The Heidelberg University School of Medicine (also known as the Medical Faculty of Heidelberg, ) is one of twelve schools at the Heidelberg University. It was one of the four original faculties of the university in 1386. It comprises today 22 institutes and maintains a close relationship to the University Hospital Heidelberg.

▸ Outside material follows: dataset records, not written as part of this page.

(* ===== verification/Prelude.v ===== *)
(** * node-monitor: a verification library for the collector

    node-monitor watches the login and service nodes of a cluster.  A collector daemon holds
    one ssh session per node; each session runs a probe on the node, which sends a line of
    JSON every few seconds (counters) and every minute (a census of the processes).  Per node
    a pipeline turns the messages into storage records; the records of all nodes go through
    one queue to a writer thread, which writes them to PostgreSQL and, while that is out of
    reach, to a spool on disk.  This library models those parts from their source under
    [src/node_monitor/] and proves what makes them right.  This file is the prelude: the
    notations, the monad of the stateful code with its triples, dictionaries and list lemmas
    the components share.

    ** The parts, from the node to the database

    - the probe ([probe/probe.py], the files Probe*.v): ProbeHost.v is the node as the probe
      asks it (files, clocks, children, the class [Host], whose every answer may depend on all
      that happened before); ProbeNode.v the node readers, ProbeProc.v the walk of /proc,
      ProbeTracker.v the CPU time charged between two censuses, ProbeGpu.v nvidia-smi under a
      deadline, ProbeEmit.v the output with its numbered lines and signals, ProbeLock.v the
      lock with its takeover, ProbeStream.v the main loop, ProbeWatch.v the main thread and
      the watchdog on the emitter's lock;
    - the sessions ([collector/session.py]): Session.v the coroutine of a node, with
      reconnection, rotation, silence and the end of the process group, StderrLog.v what is
      kept of stderr; Launch.v ([collector/bootstrap.py], [collector/ssh.py], [build_sessions]
      of [collector/fleet.py]) the command, the payload and the ssh configuration they start
      with, Fleet.v (the rest of [collector/fleet.py]) running them and stopping them together;
    - the daemon ([collector/daemon.py]): Daemon.v the callbacks of the sessions, start and
      stop, the composition of pipelines, queue and writer thread; Instance.v
      ([collector/instance.py] and the daemon commands of [cli/main.py]) the guard that keeps
      it alone; Config.v ([config.py]) what it is started with;
    - the pipeline ([pipeline/*.py]): NodePipeline.v the handlers, over NodeMetrics.v (rows a
      minute), Usage.v (summaries a five-minute interval), Enrich.v, Classify.v (with the rule
      tables of [rules.py]), Redact.v, and Regex.v, a matcher for the patterns of both;
    - the queue ([collector/record_queue.py]): RecordQueue.v;
    - the writer thread ([collector/writer_thread.py], [collector/upkeep.py]): WriterThread.v
      and Upkeep.v (heartbeat, partitions and retention on schedule);
    - the database ([database/*.py]): Sql.v the tables, statements and sessions of the server;
      DbWriter.v writing a batch, with its facts in Upsert.v, Undisturbed.v, WriterFacts.v and
      WriterSafety.v; Maintenance.v partitions; Bootstrap.v the roles, the database and the
      grants; Migrate.v the schema's migrations; Connect.v what counts as an outage; Buffered.v writing through an outage; Spool.v the spool;
      Codec.v its encoding;
    - recordings ([collector/soak.py], [pipeline/replay.py]): Recorder.v the soak recorder,
      PrivateFiles.v the directory and manifest it is made in (and [version.py]), Summary.v its report, Replay.v a capture fed through the pipelines again, Backfill.v
      ([_DatabaseSink] of [cli/main.py]) what it makes written to the database;
    - the views ([database/queries.py], [cli/live.py], [cli/output.py]): Queries.v the queries of
      the live tables, Live.v the commands that show them, Output.v what reaches the terminal;
    - the other commands ([cli/main.py]): Commands.v [database migrate], [status] and [wait],
      [config --create], [daemon status] and the table of [soak report].

    PyTime.v, PyFloat.v, PyVal.v and Text.v are the Python the code uses: [datetime],
    [float] (IEEE binary64), JSON values and records, [str] methods.

    ** How the code is translated

    A method that changes state is a computation of [M S A]: a state [S] to a result or an
    exception and a state, which keeps what was done before a raise.  [try]/[except] is
    [try_except], a loop [foldM]; an exception no handler of the model may see is [Exit] (the
    process ends) or [Hang] (a call that does not return).  A part is a component of a larger
    state through [zoom].  Dictionaries keep their insertion order ([dget], [dset],
    [dmerge]).  What lies outside the program is a class or a script that no theorem
    restricts: the file system's failures ([env] of Spool.v, [io] of Recorder.v), the server's
    answers ([answers] of Sql.v, [replies] of Migrate.v), the host ([Host]), asyncio and ssh
    ([Remote]), the YAML parser and environment ([Outside]), the text of JSON ([JsonText]),
    the Unicode tables ([Unicode]).  A theorem that relies on such code names the documented
    behaviour it uses as a hypothesis or a class of laws ([JsonLaws], for example), and its
    witness gives an instance.  Concurrency is explicit: the threads' steps on the queue are a
    sequence (RecordQueue.v, WriterThread.v), the event loop runs one callback at a time
    (Daemon.v), and the processes of the guard (Instance.v) and the probe's two threads
    (ProbeWatch.v) are programs that interleave call by call (Interleave.v).

    ** What the theorems show

    - nothing durable is lost in silence: [Daemon.collector_conserves] (from the sessions to
      disk or database) rests on [RecordQueue.durable_conserved], [WriterThread.thread_conserves],
      [Buffered.submit_conserves] and [Spool.append_conserves]; [Buffered.replay_drains] and the
      round trips of Spool.v and Codec.v say that what was spooled comes back;
    - a write is all or nothing and safe to repeat ([WriterSafety.write_exactly_once]), live
      state moves forward only ([write_forward]), snapshots replace ([write_snapshots]), and
      retention takes no row too early ([Maintenance.retention_safe]);
    - the summaries are those of the samples: [NodeMetrics.minute_stream], [Usage.usage_stream],
      [Usage.node_is_sum_of_users], [NodePipeline.emitted_once]; the nodes do not mix
      ([Daemon.daemon_node_isolation]); command lines are only masked
      ([Redact.redact_adds_only_mask]);
    - the probe accounts for every process ([ProbeProc.scan_accounts],
      [ProbeProc.parse_stat_any_comm], [ProbeTracker.consecutive_deltas]), numbers its lines
      ([ProbeStream.stream_numbered]), ends its writes ([ProbeEmit.write_all_terminates]) and
      signals nobody but a probe ([ProbeLock.signals_marked]);
    - a session's events tell its life ([Session.session_lifecycle]); housekeeping keeps its
      schedule ([Upkeep.upkeep_schedule], [Upkeep.tick_maintains]); a configuration that is
      accepted can be run on ([Config.load_config_valid], [Config.load_config_private]);
    - one daemon at a time ([Instance.instance_exclusive]); the probe's lines are never split
      nor followed past the report of a signal ([ProbeWatch.lines_never_split]); a migration
      is applied once, whatever fails ([Migrate.migrate_exactly_once]), and a bootstrap that was
      interrupted is completed by the next ([Bootstrap.bootstrap_converges]);
    - a session that fails takes no other with it, and they are stopped and awaited together
      ([Fleet.sessions_stopped]);
    - a capture replays as it was recorded ([Replay.replay_faithful]), the recorder stays out of
      the session's way ([Recorder.recorder_contained]), and the summary of a recording is that
      of its sessions ([Summary.summary_by_sessions], [Summary.summarize_recorded]);
      nothing of it is readable by others ([PrivateFiles.recording_private]);
      replayed into the database, every record is accounted for ([Backfill.backfill_accounts]);
    - a node is launched as configured, whatever its arguments ([Launch.launch_faithful]), with an
      ssh configuration that is whole ([Launch.ssh_config_whole]);
    - a view hides nothing without saying so ([Queries.nothing_hidden]), puts no text of its
      caller into a statement ([Queries.statements_closed]) and adds up
      ([Queries.users_agree]); [status] tells the collector's health ([Live.status_health]);
    - [database wait] ends ([Commands.database_wait_ends]), migrations run as the schema's owner or
      not at all ([Commands.migrate_needs_owner]), [daemon status] exits by what is healthy
      ([Commands.daemon_status_code]), and the report's table is aligned
      ([Commands.report_aligned]);
    - no text of the database drives a terminal ([Output.terminal_safe]), and CSV reads back
      ([Output.csv_reads_back]).

    Some theorems show what the code does not do, and are kept as findings:
    [Instance.stop_hits_stranger], [Instance.first_start_clobbered],
    [Replay.longer_label_globbed], [Fleet.cancelled_unawaited], [Bootstrap.newline_accepted],
    [Daemon.daemon_demo], [Usage.cpu_marginal_rounds],
    [Config.infinite_interval] and [Config.endless_interval].

    ** Fuel and bounds

    Recursion that is not structural takes fuel, and running out is [Hang] or an outcome of its
    own, never a result: [ProbeEmit._write_all] needs (most + 1) calls a byte when a write is
    blocked at most [most] times in a row, which [write_all_terminates] proves enough;
    the waits of ProbeLock.v and Session.v, the session's pump and the loops of the probe and
    of a node are bounded by fuel and their theorems hold for every amount of it; [chunks] of
    Codec.v has a unit a byte, which suffices since each step takes at least one; the matcher
    of Regex.v has its own measure.  Integers are Python's, without bound; floats round.

    ** What is not modelled, and why

    Asyncio's scheduling inside a session (the helpers of session.py that wait for several things
    at once), represented by the class [Remote], and between the callbacks, by the order of the
    daemon's inputs; the options of the command line and the starting of processes ([cli/main.py]),
    the columns of [cli/live.py], click and rich; [run_soak] after its start, which is the sessions
    of Fleet.v over the recorder of Recorder.v; the modes of files, except where Config.v,
    Launch.v and PrivateFiles.v set or check them. *)

From Stdlib Require Import ZArith Lia.
From stdpp Require Export prelude sorting gmap strings.
From Stdlib Require Export Ascii.
From stdpp Require Export strings list.
Lemma chunks_good fuel l ch bs : ch ∈ chunks fuel l -> ch = Good bs -> is_char bs.
Proof.
  revert l. induction fuel as [|fuel IH]; intros [|c l] Hin ->; simpl in *; try set_solver.
  destruct (next_char c l) as [ch' r] eqn:E.
  apply elem_of_cons in Hin as [<-|Hin]; [by eapply next_char_good | by eapply IH].
Qed.

Lemma replacement_is_char : is_char replacement.
Proof. eexists _, _. split; [done|]. reflexivity. Qed.

(** Bytes made of whole characters decode to those characters. *)
Lemma chunks_chars fuel (css : list (list ascii)) :
  Forall is_char css -> (length (concat css) <= fuel)%nat ->
  chunks fuel (concat css) = map Good css.
Proof.
  intros H. revert fuel. induction H as [|bs css (c & t & -> & Hc) _ IH]; intros fuel Hf.
  { by destruct fuel. }
  simpl in *. destruct fuel as [|fuel]; [lia|]. rewrite length_app in Hf. simpl.
  rewrite Hc. f_equal. apply IH. lia.
Qed.

Lemma forallb_map_good css : forallb is_good (map Good css) = true.
Proof. induction css; simpl; done. Qed.

Lemma decode_replace_valid l : valid_utf8 (decode_replace l) = true.
Proof.
  unfold decode_replace.
  assert (forall chs, (forall ch bs, ch ∈ chs -> ch = Good bs -> is_char bs) ->
     exists css, chs ≫= chunk_bytes = concat css /\ Forall is_char css) as H.
  { intros chs. induction chs as [|ch chs IH]; intros Hc; [by exists []|].
    destruct IH as (css & E & Hcss); [set_solver|].
    exists (chunk_bytes ch :: css). rewrite bind_cons, E. split; [done|].
    constructor; [|done]. destruct ch; simpl; [|apply replacement_is_char].
    eapply Hc; set_solver. }
  destruct (H (utf8_chunks l)) as (css & E & Hcss); [by eapply chunks_good|].
  rewrite E. unfold valid_utf8, utf8_chunks. rewrite chunks_chars by done.
  apply forallb_map_good.
Qed.
(* ===== verification/Spool.v ===== *)
(** * The on-disk spool of record batches

    [node_monitor/database/spool.py].  The directory is a finite map from file names to
    contents; every system call consults the environment, which may make it fail, and each
    method handles the failure as the code does.  The clock the file names are stamped with
    is read from the environment too.  Not modelled: another process changing the directory
    between two calls, and a failing [is_file] or [is_dir]. *)

From stdpp Require Import pretty.
From S2P Require Import Prelude PyFloat PyTime PyVal Codec.

Open Scope py_scope.

(** ** JSON text

    [json.dumps(v, separators=(",", ":"))] and [json.loads] of one line, the class [JsonText]. *)

Definition newline : ascii := "010"%char.
Definition carriage_return : ascii := "013"%char.

Fixpoint string_forall (f : ascii -> bool) (s : string) : bool :=
  match s with "" => true | String c s => f c && string_forall f s end.

(** [not line.strip()] *)
Definition is_blank (s : string) : bool := string_forall Ascii.is_space s.

Definition no_line_end (s : string) : bool :=
  string_forall (fun c => negb (bool_decide (c = newline)) && negb (bool_decide (c = carriage_return))) s.

Class JsonLaws `{JsonText} := {
  loads_dumps : forall v, json_safe v -> loads (dumps v) = Some v;
  dumps_line : forall v, no_line_end (dumps v) = true;
  dumps_not_blank : forall v, is_blank (dumps v) = false;
}.

(** ** The file system *)

(** What the environment does to one system call: let it through, or fail it with [ENOENT] or
    another error, after writing [f_written] bytes if it was a write. *)
Record fault := Fault { f_enoent : bool; f_written : nat }.

Inductive place := InSpool | InCorrupt.

Record sworld := SW {
  dir : option (gmap string string);
  corrupt : option (gmap string string);
  env : nat -> option fault;
  clock : nat -> Z;
  calls : nat;
  seq : Z;
  quarantined : list (string * string);
  stuck : gset string;
}.

Definition set_dir d w := SW d (corrupt w) (env w) (clock w) (calls w) (seq w) (quarantined w) (stuck w).
Definition set_corrupt c w := SW (dir w) c (env w) (clock w) (calls w) (seq w) (quarantined w) (stuck w).
Definition set_seq s w := SW (dir w) (corrupt w) (env w) (clock w) (calls w) s (quarantined w) (stuck w).
Definition set_quarantined q w := SW (dir w) (corrupt w) (env w) (clock w) (calls w) (seq w) q (stuck w).
Definition set_stuck s w := SW (dir w) (corrupt w) (env w) (clock w) (calls w) (seq w) (quarantined w) s.
Definition tick w := SW (dir w) (corrupt w) (env w) (clock w) (S (calls w)) (seq w) (quarantined w) (stuck w).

Its medical degree program comprising two years of basic science, followed by the first of the two steps of the German medical licensing examination, and four years of clinical studies, has undergone a fundamental reform in 2001: From 2001 on, all medical students at Heidelberg University, University Hospital Heidelberg (as opposed to the Heidelberg University Faculty of Medicine in Mannheim) pursue a reformed six-year-long course named "HeiCuMed" ("Heidelberger Curriculum Medicinale"). This degree course is an adapted version of the Harvard Medical School curriculum. Undergraduate, graduate and postgraduate programs of Heidelberg University Medical School have played a fundamental role in Heidelberg being awarded  "University of Excellence" status by the German Universities Excellence Initiative.

Noted physicians 
Markus Büchler
Vincenz Czerny
Thomas Erastus
Wilhelm Heinrich Erb
Werner Hacke
Harald zur Hausen
Hermann von Helmholtz
Ludolf von Krehl
Albrecht Kossel
Otto Meyerhof
Bert Sakmann

Rankings 

The Heidelberg University School of Medicine has been consistently ranked as one of top medical schools in Germany. 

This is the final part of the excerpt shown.